An example would be when a traveler books a trip by using a travel aggregator (like Expedia) to buy their airline ticket and hotel.
- The travel aggregator table will store the traveler's ID, name, email, booking date, flight id, hotel id, and payment.
- The airline table will store the traveler's airline ID, name, email, flight number, departure airport, arrival airport, baggage status.
- The hotel table will store the traveler's hotel ID, name, email, room type, date and length of stay.

The data for the trip are across 3 different tab;es, but they share the traveler's name and email.

In this case we need to combine or _join_ the 3 tables into one table before we can analyze the data.




To see how joining 2 tables work, we use the same `drinks` dataset of coffee and tea that we used in the pivot section above.

In [None]:
drinks

Suppose we have another table that shows the price of the coffee and tea as well as an extra drink, soda.

In [None]:
prices = pd.DataFrame({'drink': ['coffee', 'tea','soda'],
                       'price': [3.5, 2.5, 1.0]})
prices

We can see that the `drink` column is where the 2 tables have similar data.

We join the `drinks` and `prices` table by using the format:
`table1.join(table2.set_index(common_column), on = common_column)`

With this format we add table2 into table1. Both tables need to specify the common column between the 2 tables.

In [None]:
drinks.join(prices.set_index('drink'), on ='drink')
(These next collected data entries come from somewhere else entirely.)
(** C5, as the code has it: a read request with options but without
    [wsize] registers a client whose window is 0, the initial value of
    [wsize] in [handle_rrq]; the Ack(0) that answers the option
    acknowledgement is answered with no Data block. *)
Theorem default_window_is_zero_blocks :
  ∃ sv1 sv2,
    serve_request (calls_ok (file_A 1024)) peer
      (request OP_RRQ ["f"; "octet"; "blksize"; "512"]%string) idle
      = Ok sv1 ∧
    readers sv1 = [client_of 512 0 0 0] ∧
    serve_clients 1 (only_5 (Recv peer (ack_packet 0))) sv1 = Ok sv2 ∧
    readers sv2 = [client_of 512 0 0 0] ∧
    wire (os sv2) = wire (os sv1).
Proof.
  eexists _, _. split; [vm_compute; reflexivity|].
  split; [reflexivity|]. split; [vm_compute; reflexivity|].
  split; reflexivity.
Qed.

(** C6, as the code has it: with a window of 2 and [rsize] unset, Ack(0)
    on a file of 100 bytes is answered with block 1 alone: after a block
    of full size, read without error, the loop is left because
    [(block + 1) * blksize > rsize] holds with [rsize] 0. *)
Theorem unset_rsize_cuts_window :
  ∃ sv1 sv2,
    serve_request (calls_ok (file_A 100)) peer
      (request OP_RRQ ["f"; "octet"; "blksize"; "8"; "wsize"; "2"]%string)
      idle = Ok sv1 ∧
    readers sv1 = [client_of 8 0 2 0] ∧
    serve_clients 2 (only_5 (Recv peer (ack_packet 0))) sv1 = Ok sv2 ∧
    readers sv2 = [client_of 8 0 2 0] ∧
    wire (os sv2) = wire (os sv1) ++ [(5, data_header 1 ++ file_A 8)].
Proof.
  eexists _, _. split; [vm_compute; reflexivity|].
  split; [reflexivity|]. split; [vm_compute; reflexivity|].
  split; reflexivity.
Qed.

(** ** Two scenarios of the specification *)

(** A read of 20 bytes from offset 4 in blocks of 8 with a window of 2:
    the option acknowledgement, blocks 1 and 2 on Ack(0), block 3 with 4
    bytes on Ack(2), the client closed on Ack(3). *)
Example windowed_partial_read :
  let oack := oack_packet [("blksize", 8); ("timeoutms", 1000); ("wsize", 2);
                           ("rsize", 20); ("seek", 4)]%string in
  ∃ sv1 sv2 sv3 sv4,
    serve_request (calls_ok (file_A 100)) peer
      (request OP_RRQ ["f"; "octet"; "blksize"; "8"; "wsize"; "2";
                       "rsize"; "20"; "seek"; "4"]%string) idle = Ok sv1 ∧
    readers sv1 = [client_of 8 20 2 4] ∧
    sent_to 5 (os sv1) = [oack] ∧
    serve_clients 2 (only_5 (Recv peer (ack_packet 0))) sv1 = Ok sv2 ∧
    sent_to 5 (os sv2) =
      [oack; data_header 1 ++ file_A 8; data_header 2 ++ file_A 8] ∧
    serve_clients 2 (only_5 (Recv peer (ack_packet 2))) sv2 = Ok sv3 ∧
    sent_to 5 (os sv3) =
      [oack; data_header 1 ++ file_A 8; data_header 2 ++ file_A 8;
       data_header 3 ++ file_A 4] ∧
    serve_clients 2 (only_5 (Recv peer (ack_packet 3))) sv3 = Ok sv4 ∧
    readers sv4 = [] ∧
    sent_to 5 (os sv4) = sent_to 5 (os sv3).
Proof.
  eexists _, _, _, _.
  split; [vm_compute; reflexivity|]. split; [reflexivity|].
  split; [by vm_compute|].
  split; [vm_compute; reflexivity|]. split; [by vm_compute|].
  split; [vm_compute; reflexivity|]. split; [by vm_compute|].
  split; [vm_compute; reflexivity|]. split; [reflexivity | by vm_compute].
Qed.
(** * collect.py: the co-change collection pipeline

    A shallow embedding of [src/collect.py].  The script reads a list of
    projects from [projects.csv] and, for every row, clones the repository,
    checks out the pinned revision, runs the dependency extractor, dumps the
    change history into a database and attaches the dependency file to it.

    The script is effectful: it reads and creates files and runs external
    programs.  The embedding threads an explicit [World] (a file system and
    a trace of what was printed and run) through a state-and-exception
    monad; the external programs, the working directory of the process and
    the two library decoders the script relies on are the fields of an
    environment [Env], so every statement holds for every behaviour of the
    tools. *)

From stdpp Require Import gmap strings list.
From Stdlib Require Import ZArith Ascii.

Open Scope string_scope.
Open Scope list_scope.

(** ** Strings, as the script and [pathlib] use them *)

Definition is_sep (c : ascii) : bool := Ascii.eqb c "/".

(** [s[:1] == "/"] *)
Definition startswith_sep (s : string) : bool :=
  match s with
  | String c _ => is_sep c
  | EmptyString => false
  end.

(** [s.endswith("/")] *)
Fixpoint endswith_sep (s : string) : bool :=
  match s with
  | EmptyString => false
  | String c EmptyString => is_sep c
  | String _ s' => endswith_sep s'
  end.

(** [s.split("/")]: never empty, [""] for the empty string. *)
Fixpoint split_sep (s : string) : list string :=
  match s with
  | EmptyString => [EmptyString]
  | String c s' =>
      if is_sep c then EmptyString :: split_sep s'
      else match split_sep s' with
           | x :: xs => String c x :: xs
           | [] => [String c EmptyString]
           end
  end.

(** ["/".join(l)] *)
Fixpoint join_sep (l : list string) : string :=
  match l with
  | [] => ""
  | [x] => x
  | x :: xs => x +:+ "/" +:+ join_sep xs
  end.

(** [str.isspace] on one character (code points below 256). *)
Definition isspace (c : ascii) : bool :=
  let n := nat_of_ascii c in
  (((9 <=? n) && (n <=? 13)) || ((28 <=? n) && (n <=? 32))
   || (n =? 133) || (n =? 160))%nat.

Fixpoint lstrip (s : string) : string :=
  match s with
  | String c s' => if isspace c then lstrip s' else s
  | EmptyString => EmptyString
  end.

Fixpoint rstrip (s : string) : string :=
  match s with
  | EmptyString => EmptyString
  | String c s' =>
      match rstrip s' with
      | EmptyString => if isspace c then EmptyString else String c EmptyString
      | r => String c r
      end
  end.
Now we have a table with data from both `drinks` and `prices`. Note that:
- Even though `coffee` appears one time in `prices`, it has been copied into each of the `coffee` rows in `drinks`.
- The `soda` row doesn't appear in the final table since it's not in the `drinks` table.

---

In this notebook we learn how to combine code together into functions, and how to combine data together in groups, pivot table, and new DataFrames. We now have enough experience with programming tools, and in the next notebooks we'll apply them in statistical methods that help us analyze data.